The Missouri Minute-Men flaunted from their Headquarters, corner of Fifth and Pine streets, a singular piece of patch-work, which excited much interest. It reminded one very strikingly of a fancy patch-work quilt, manufactured by a young miss of thirteen summers for the premium at a County Fair. This quilt, however, we judge, would not even be entered as a competitor for the second premium. If it was intended as a burlesque on the Palmetto flay, it was a good one; but if the author and finisher of this cloth supposed he was making a genuine States-rights-Palmetto-Southern-Confederacy flag, he is vastly mistaken. The ground work of the flag was nearly black; on one corner was a crescent, in the centre a cross turned upside down, and in the other corner a single star-a bad looking star-in fact the whole thing was ill-starred. Whether admirable or not, this singular looking flag drew a very large crowd of persons around it, some of whom wanted to pull it down, but no one seemed to have the audacity to attempt it.
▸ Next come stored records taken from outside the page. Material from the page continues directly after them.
(** [high_acq] (lines 646-671) with the answer of the absent helper left
    open: [latest] is [dfn.get_latest_imagefile] at an instant.  Line 669
    concatenates the answer to a [str], which raises [TypeError] for
    anything but a [str].  [high_acq] above is this procedure for a
    helper that answers a [str] every time (lemma [high_acq_any_str]). *)
Definition high_acq_any (latest : Z -> string -> helper_answer)
    (current_dir : string) (interval_time : Z) (cfg : config_dict)
    : M helper_answer :=
  log INFO "starting_high_acq_chunk" ;;
  leo shutter_on ;;
  print "hr" ;;
  sleep interval_time ;;
  leo shutter_off ;;
  emit (Listdir current_dir) ;;
  log INFO "finished_high_acq_chunk" ;;
  emit (RenameRawAll current_dir) ;;
  log DEBUG "renamed_images" ;;
  emit (MakeAllThumb current_dir) ;;
  log DEBUG "thumbed_images" ;;
  emit (GetLatestImagefile current_dir) ;;
  imgfile <- (fun s => (Ret (latest (clock s) current_dir), s)) ;;
  match imgfile with
  | Str _ => log INFO "finished_rename_get_latest"
  | NotStr => raise TypeError
  end ;;
  ret imgfile.

(** ** [low_acq] (lines 674-695)

    The two configured durations are [str]s that the source concatenates
    into the log line and converts with [int]; the fall-back [30] is an
    [int], so the concatenation on line 685 raises [TypeError] there. *)
Definition low_acq (current_dir : string) (cloud_status : Z)
    (cfg : config_dict) : M string :=
  sleep_time <-
    (if cloud_status =? CLOUDY then ret (time_checking_cloudy cfg)
     else if cloud_status =? CLEARING then ret (time_checking_clearing cfg)
     else raise TypeError) ;;
  log INFO "starting_low_acq" ;;
  sleep sleep_time ;;
  leo single_image ;;
  emit (RenameRawAll current_dir) ;;
  emit (MakeAllThumb current_dir) ;;
  imgfile <- dfn_get_latest_imagefile current_dir ;;
  log DEBUG "finished_low_acq" ;;
  ret imgfile.

(** ** [clean_up_no_dl] (lines 757-770) *)
Definition clean_up_no_dl (job_list : list nat) : M bool :=
  leo shutter_off ;;
  leo cond_off ;;
  leo wait_for_camera_ready ;;
  leo video_off ;;
  sleep 10 ;;
  leo camera_off ;;
  for_each job_list (fun job => emit (JobJoin job)) ;;
  global_ser_close ;;
  emit LoggingShutdown ;;
  ret false.

(** ** [handle_new_image] (lines 699-738)

    The result is [Some false] for the [False] that comes back from
    [clean_up_no_dl] and [None] for the bare [return]. *)
Definition handle_new_image (imgfile : string) (job_list : list nat)
    (current_dir : string) (cfg : config_dict) : M (option bool) :=
  exists_ <- os_path_isfile imgfile ;;
  if exists_ then
    log INFO "handle-image_starting" ;;
    full <- dfn_detect_disk_full ;;
    if full then
      log CRITICAL "disk-full_early-exit" ;;
      r <- clean_up_no_dl job_list ;;
      ret (Some r)
    else
      imgfile <-
        (if orb (str_in "cloudy_img" imgfile) (str_in "clearing" imgfile) then
           log INFO "handle-image_cloudy_and_clearing" ;;
           dfn_write_last_image_file imgfile (last_img_status_file cfg) ;;
           ret imgfile
         else
           imgfile <- dfn_rename_RAW imgfile ;;
           if endswith (lower imgfile) ".jpg" then
             log INFO "handle-image_jpg" ;;
             imgfile <-
               (if negb (str_in "thumb.jpg" imgfile) then
                  if String.eqb (clearing_quality cfg) "2" then
                    imgfile <- dfn_make_thumb imgfile ;;
                    log INFO "handle-image_thumb-jpg" ;;
                    ret imgfile
                  else ret imgfile
                else ret imgfile) ;;
             dfn_write_last_image_file imgfile (last_img_status_file cfg) ;;
             dfn_write_last_image_file imgfile "/tmp/latest_img.tmp" ;;
             ret imgfile
           else
             log INFO "making_thumb_for_cloudy" ;;
             dfn_make_thumb imgfile) ;;
      emit (Stat imgfile) ;;
      log INFO "latest_image" ;;
      ret None
  else
    log INFO "argh-imgfile_not_exist" ;;
    ret None.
Another flag was seen floating from the Courthouse dome at a very early hour, which some of the Republican officials seeing, supposed to be a secession banner. Mr. James Quigley, the accomplished keeper of the Courthouse, was immediately ordered to go up and pull it down. He did as commanded, but the flag turned out to be a very innocent affair after all-nothing but the coat-of-arms of the State of Missouri pinned to a piece of yellow muslin...
-Missouri Republican, March 5, 1861
The Missouri Republican downplays the actions of Duke and his Minute Men but, if you read Duke's memoirs, you get a very real sense of the potential for violence. As the baseball season opened, war was imminent and people were choosing sides.